The boy from Nepal. The nosebleed waitresses.

The view of frozen lakes glinting like tinfoil,

the Celtic coils of river. The mysterious circles—

alien visitors, farmland, meth labs.

*

White

picket

family’s

glass

bottle

hanging

upside

down—

in honey

wasps

congealing.

*

I teach at the magnet school.

I am a magnet, the students my pins.

I am a magnet made of a body.

Pinpricked by laughter blood a cousin to metal.

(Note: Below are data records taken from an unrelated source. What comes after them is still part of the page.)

(** * CGATPipelines.PipelineMapping: the mapping-statement builder

    A shallow embedding of [class Mapper] and of several of its subclasses
    ([FastQc], [Counter], [Sailfish], [BWA], [Butter], [Tophat]) from
    [CGATPipelines/PipelineMapping.py], with theorems about the four-phase
    statement that [Mapper.build] assembles.

    Python strings are [string]; a raised exception is a value of [exn];
    the attributes of [self] are a record that is threaded through the
    methods; what the module asks of the file system and of the modules
    that are imported ([os.path.exists], [Fastq.guessFormat], [Sra.peek],
    [Sra.extract], [P.getTempDir], [P.snip]) is a record of oracles. *)

From Stdlib Require Import String Ascii List Bool Arith PeanoNat Lia.
From Stdlib Require Import ZArith Sorting.Sorted.
From Stdlib Require Import Numbers.DecimalString.
Import ListNotations.
Local Open Scope list_scope.
Local Open Scope string_scope.

(** ** Exceptions and results *)

Inductive exn : Type :=
| AssertionError (msg : string)
| ValueError (msg : string)
| NotImplementedError (msg : string)
| KeyError (key : string)
| TypeError (msg : string)
| AttributeError (name : string)
| UnboundLocalError (name : string)
| IndexError (msg : string)
| IOError (msg : string).

Inductive result (A : Type) : Type :=
| Ok (a : A)
| Raise (e : exn).
Arguments Ok {A} a.
Arguments Raise {A} e.

Definition rbind {A B} (r : result A) (k : A -> result B) : result B :=
  match r with
  | Ok a => k a
  | Raise e => Raise e
  end.

Definition is_ok {A} (r : result A) : bool :=
  match r with Ok _ => true | Raise _ => false end.

(** ** Python values and the operations on strings that the module uses *)

Inductive pyval : Type :=
| PStr (s : string)
| PInt (n : nat)
| PNone
| PObj (repr : string).

Definition str_of_nat (n : nat) : string :=
  NilEmpty.string_of_uint (Nat.to_uint n).

(** [str(v)], as the conversion [%s] applies it. *)
Definition py_str (v : pyval) : string :=
  match v with
  | PStr s => s
  | PInt n => str_of_nat n
  | PNone => "None"
  | PObj repr => repr
  end.

(** Truth value of a string: [if s:] *)
Definition truthy (s : string) : bool :=
  match s with EmptyString => false | String _ _ => true end.

Definition dq : string := String (ascii_of_nat 34) EmptyString.
Definition nl : string := String (ascii_of_nat 10) EmptyString.
Definition bs : string := String (ascii_of_nat 92) EmptyString.

Fixpoint rev_string (acc s : string) : string :=
  match s with
  | EmptyString => acc
  | String c r => rev_string (String c acc) r
  end.

(** [s.startswith(p)] *)
Fixpoint startswith (s p : string) : bool :=
  match p, s with
  | EmptyString, _ => true
  | String _ _, EmptyString => false
  | String a p', String b s' => Ascii.eqb a b && startswith s' p'
  end.

(** [s.endswith(suf)] *)
Definition endswith (s suf : string) : bool :=
  startswith (rev_string EmptyString s) (rev_string EmptyString suf).

(** [string.whitespace]: space, tab, line feed, vertical tab, form feed,
    carriage return. *)
Definition is_space (c : ascii) : bool :=
  let n := nat_of_ascii c in
  Nat.eqb n 32 || (Nat.leb 9 n && Nat.leb n 13).

Fixpoint lstrip (s : string) : string :=
  match s with
  | EmptyString => EmptyString
  | String c r => if is_space c then lstrip r else s
  end.

Fixpoint rstrip (s : string) : string :=
  match s with
  | EmptyString => EmptyString
  | String c r =>
      match rstrip r with
      | EmptyString => if is_space c then EmptyString else String c EmptyString
      | r' => String c r'
      end
  end.

(** [s.strip()] *)
Definition strip (s : string) : string := lstrip (rstrip s).

(** [sep.join(l)] *)
Definition join (sep : string) (l : list string) : string :=
  String.concat sep l.

(** [x in l] for a list of strings. *)
Definition str_in (x : string) (l : list string) : bool :=
  existsb (String.eqb x) l.

(** [s[:n]] for [0 <= n]. *)
Fixpoint take (n : nat) (s : string) : string :=
  match n, s with
  | S n', String c r => String c (take n' r)
  | _, _ => EmptyString
  end.

(** [s[n:]] for [0 <= n]. *)
Fixpoint drop (n : nat) (s : string) : string :=
  match n, s with
  | S n', String _ r => drop n' r
  | _, _ => s
  end.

The students drift and break into pieces.

The magnet lets us go.

*

January Itinerary

February Obituary

March Mage

April Acryllic

May Might

June Djinn

July Jellyeye

August Locust

September Number

October Disrober

November Knavember

December Dustchamber

*

Factotum

breezeway

widow’s walk

fishladder

fiddlehead

deadfall

proscenium

*

Lady carrying balloons with pills

into the prison

Babies filling ambulances

Couples waving to solos

A smile the rose,

The eye a thorn

*

I live in subdivision with mother,

she paints porch pomegranate red

her age her afflictions she curses them

my Judas friend drops message

I have something important of his,

but when did I take this?

my hands open and smile against

torn catmint, shattered ficus

*

My phone photographs darkness in my pocket

When I run out of hands, I put the mouth where my money is

*

She works at the dummy corporation

manufacturing dummies

At night her oiled hands

soothe the voices of hinges

*

Strolling like two figures

in Chekhov, or idling,

like movie characters who must

            spend the whole movie

waiting for the husband to show up,

            and the husband is Death

 

*

Cottageporchpantry

rakingboyhere

louveredpanelsslatsburlmarlmapledriveway

withoutvehicle oilcloth

mildewneedlebrokenonturntable

turncoat flatleaver

 

*

Only the wrong numbers find me—

on the payphone

 

*

Blizzard & the street openings

I can’t see, first-communion-

white, a mother attaching the baby

to the slide, the Jacob’s ladder

of first memory, everything deaf,

as if sound were power we

paid for like electric—

*

Green the flow

ers

in comas

red the predators

mauled by the

yellow god-sun

Black steel flowers

pistils and stamens

on bldg tops

wintersummer

bildungsroman

*

To inhabit a language

where I think

can mean uncertainty—as in

I think this will reach you—

*

The girl in the Bond movie has to die.

No beauty can be around for a second movie.

Only M survives—such an efficiently meanfaced

taskmaster: little icicles of hair,

mouth the color of scrapple.

 

*

Unwrapped the New Year.

Looked for a sex but found none.

 

It will have to learn to be April, be October.

Little formless one.

Even before you bleed you need bandages.